*** Opening Exercise materials ***

(** X3.  Constructing a collection that does not exist yet without a usable
    model raises [ValueError]: "No model_id specified" when no model object
    is given and [model_id] is [None] or empty, and the other message when
    the registry does not know the [model_id].  No row is inserted and the
    id stays unresolved; the only trace in storage is the schema, created on
    the way if it was missing. *)
Theorem construction_needs_a_model (d : Database) (l : list Event)
    (n : string) (mi : option string) :
  Storage.rows_where_name n d = [] ->
  let failed :=
    {| self := {| name := n; _model := None; _model_id := mi; _id := None |};
       db := Storage.apply_migrations d;
       log := l ++ lookup_calls (fresh d l n None mi) |} in
  (truthy mi = false ->
   new d l n None mi = (Raise (ValueError "No model_id specified"), failed))
  /\ (forall mid,
        mi = Some mid -> truthy mid = true -> get_embedding_model mid = None ->
        new d l n None mi =
        (Raise (ValueError
                  "No model_id specified and no model found with that name"),
         failed))
  /\ Storage.table (Storage.apply_migrations d) = Storage.table d
  /\ embeddings (Storage.apply_migrations d) = embeddings d.
Proof.
  intros Hr failed.
  assert (Hmis : mismatch None mi = false) by reflexivity.
  assert (Hid : _id (self (fresh d l n None mi)) = None) by reflexivity.
  split; [|split].
  - intros Ht. rewrite (new_valid _ _ _ _ _ Hmis).
    assert (Em : model (fresh d l n None mi)
                 = (Raise (ValueError "No model_id specified"),
                    fresh d l n None mi)).
    { unfold model, bind, get, raise, fresh; cbn. rewrite Ht. reflexivity. }
    rewrite (id_no_model _ _ _ Hid Hr Em). reflexivity.
  - intros mid -> Ht Hg. rewrite (new_valid _ _ _ _ _ Hmis).
    assert (Em : model (fresh d l n None (Some mid))
                 = (Raise (ValueError
                      "No model_id specified and no model found with that name"),
                    fresh d l n None (Some mid))).
    { unfold model, bind, get, raise, fresh; cbn.
      change (truthy (Some mid)) with (truthy mid). rewrite Ht; cbn.
      rewrite Hg. reflexivity. }
    rewrite (id_no_model _ _ _ Hid Hr Em). reflexivity.
  - destruct d as [[rows|] em]; split; reflexivity.
Qed.

(** X4.  Whatever its outcome, construction leaves the [embeddings] table
    alone and keeps every row of [collections], adding at most one at the
    end; and when no two rows shared a name or an id before, none do
    after. *)
Theorem construction_keeps_tables (d : Database) (l : list Event) (n : string)
    (mo : option Model) (mi : option string) :
  let w := snd (new d l n mo mi) in
  embeddings (db w) = embeddings d
  /\ (exists added,
        Storage.table (db w) = Storage.table d ++ added
        /\ List.length added <= 1)
  /\ (unique_collections d -> unique_collections (db w)).
Proof.
  cbv zeta.
  assert (Htab : Storage.table (Storage.apply_migrations d) = Storage.table d
                 /\ embeddings (Storage.apply_migrations d) = embeddings d).
  { destruct d as [[rows|] em]; split; reflexivity. }
  destruct (mismatch mo mi) eqn:Hmis.
  { rewrite (new_mismatch _ _ _ _ _ Hmis). cbn.
    split; [reflexivity|]. split; [|tauto].
    exists []. rewrite app_nil_r. auto. }
  destruct (new_outcomes d l n mo mi Hmis)
    as [(r & rest & Hr & E)|[(m & w1 & Hr & Em & E)|(e & w1 & Hr & Em & E)]];
    rewrite E; cbn.
  - split; [reflexivity|]. split; [|tauto].
    exists []. rewrite app_nil_r. auto.
  - split; [reflexivity|]. split.
    { exists [{| CollectionRow.id := Storage.next_rowid (Storage.table d);
                 CollectionRow.name := n;
                 CollectionRow.model := EmbeddingModel.model_id m |}].
      split; [reflexivity|cbn; lia]. }
    unfold unique_collections. cbn [Storage.table collections].
    intros [Hn Hi]. rewrite !map_app. cbn. split.
    + apply NoDup_app; [exact Hn|repeat constructor; tauto|].
      intros a Ha [<-|[]]. exact (filter_name_in _ _ Hr Ha).
    + apply NoDup_app; [exact Hi|repeat constructor; tauto|].
      intros a Ha [<-|[]]. apply in_map_iff in Ha.
      destruct Ha as (r & Er & Hin).
      pose proof (next_rowid_fresh _ _ Hin). lia.
  - destruct Htab as [Ht He]. split; [exact He|]. split.
    + exists []. rewrite app_nil_r. auto.
    + unfold unique_collections. rewrite Ht. tauto.
Qed.

(** X5.  Once a collection has been constructed, constructing another
    object of the same name on the resulting database (with no [model_id],
    and whatever model object) finds the row: it caches the same id, inserts
    nothing and leaves storage as it was. *)
Theorem reopening_shares_the_id (d : Database) (l l' : list Event)
    (n : string) (mo mo' : option Model) (mi : option string) (w1 : World) :
  new d l n mo mi = (Ok tt, w1) ->
  exists w2,
    new (db w1) l' n mo' None = (Ok tt, w2)
    /\ _id (self w2) = _id (self w1)
    /\ db w2 = db w1
    /\ collection_inserts (log w2) = collection_inserts l'.
Proof.
  intros H. destruct (new_linked _ _ _ _ _ _ H) as (Hn & cid & Hid & r & rest & Hr & Hc).
  rewrite Hn in Hr.
  assert (Hmis : mismatch mo' None = false) by (destruct mo'; reflexivity).
  rewrite (new_valid _ _ _ _ _ Hmis).
  rewrite (id_found (fresh (db w1) l' n mo' None) r rest eq_refl Hr).
  eexists. split; [reflexivity|]. cbn. rewrite Hid, Hc.
  repeat split; auto.
  unfold collection_inserts, lookup_calls. rewrite filter_app, length_app. cbn.
  destruct (Storage.table_exists (db w1)); cbn; lia.
Qed.

(** *** [exists()] and [count()] *)

(** X6.  [exists()] answers whether [collections] holds a row of the
    object's name, and fails with [OperationalError] while the schema is
    missing; on every object that construction has built it answers
    [True]. *)
Theorem exists_after_construction (w : World) :
  (forall rows,
      collections (db w) = Some rows ->
      exists b,
        exists_ w = Storage.Rows b
        /\ (b = true <->
            exists r, In r rows /\ CollectionRow.name r = name (self w)))
  /\ (collections (db w) = None ->
      exists_ w = Storage.OperationalError "no such table: collections")
  /\ (forall d l n mo mi,
        new d l n mo mi = (Ok tt, w) -> exists_ w = Storage.Rows true).
Proof.
  unfold exists_, Storage.select_one_where_name. split; [|split].
  - intros rows ->. eexists. split; [reflexivity|].
    set (f := fun r => String.eqb (CollectionRow.name r) (name (self w))).
    destruct (filter f rows) as [|r rest] eqn:E; cbn; split;
      try discriminate; try reflexivity.
    + intros (r & Hin & Hname).
      assert (Hf : In r (filter f rows)).
      { apply filter_In. split; [exact Hin|]. apply String.eqb_eq. exact Hname. }
      rewrite E in Hf. destruct Hf.
    + intros _.
      assert (Hin : In r (filter f rows)) by (rewrite E; left; reflexivity).
      apply filter_In in Hin. destruct Hin as [Hin Hf].
      exists r. split; [exact Hin|]. apply String.eqb_eq. exact Hf.
  - intros ->. reflexivity.
  - intros d l n mo mi H.
    destruct (new_linked _ _ _ _ _ _ H) as (_ & cid & _ & r & rest & Hr & _).
    unfold Storage.rows_where_name, Storage.table in Hr.
    destruct (collections (db w)) as [rows|]; [|discriminate].
    rewrite Hr. reflexivity.
Qed.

*** Closing Exercise materials ***

Work instructions: Scan the data above; copy every line where "specified" appears.

Solution to the exercise:
    model raises [ValueError]: "No model_id specified" when no model object
   new d l n None mi = (Raise (ValueError "No model_id specified"), failed))
                  "No model_id specified and no model found with that name"),
                 = (Raise (ValueError "No model_id specified"),
                      "No model_id specified and no model found with that name"),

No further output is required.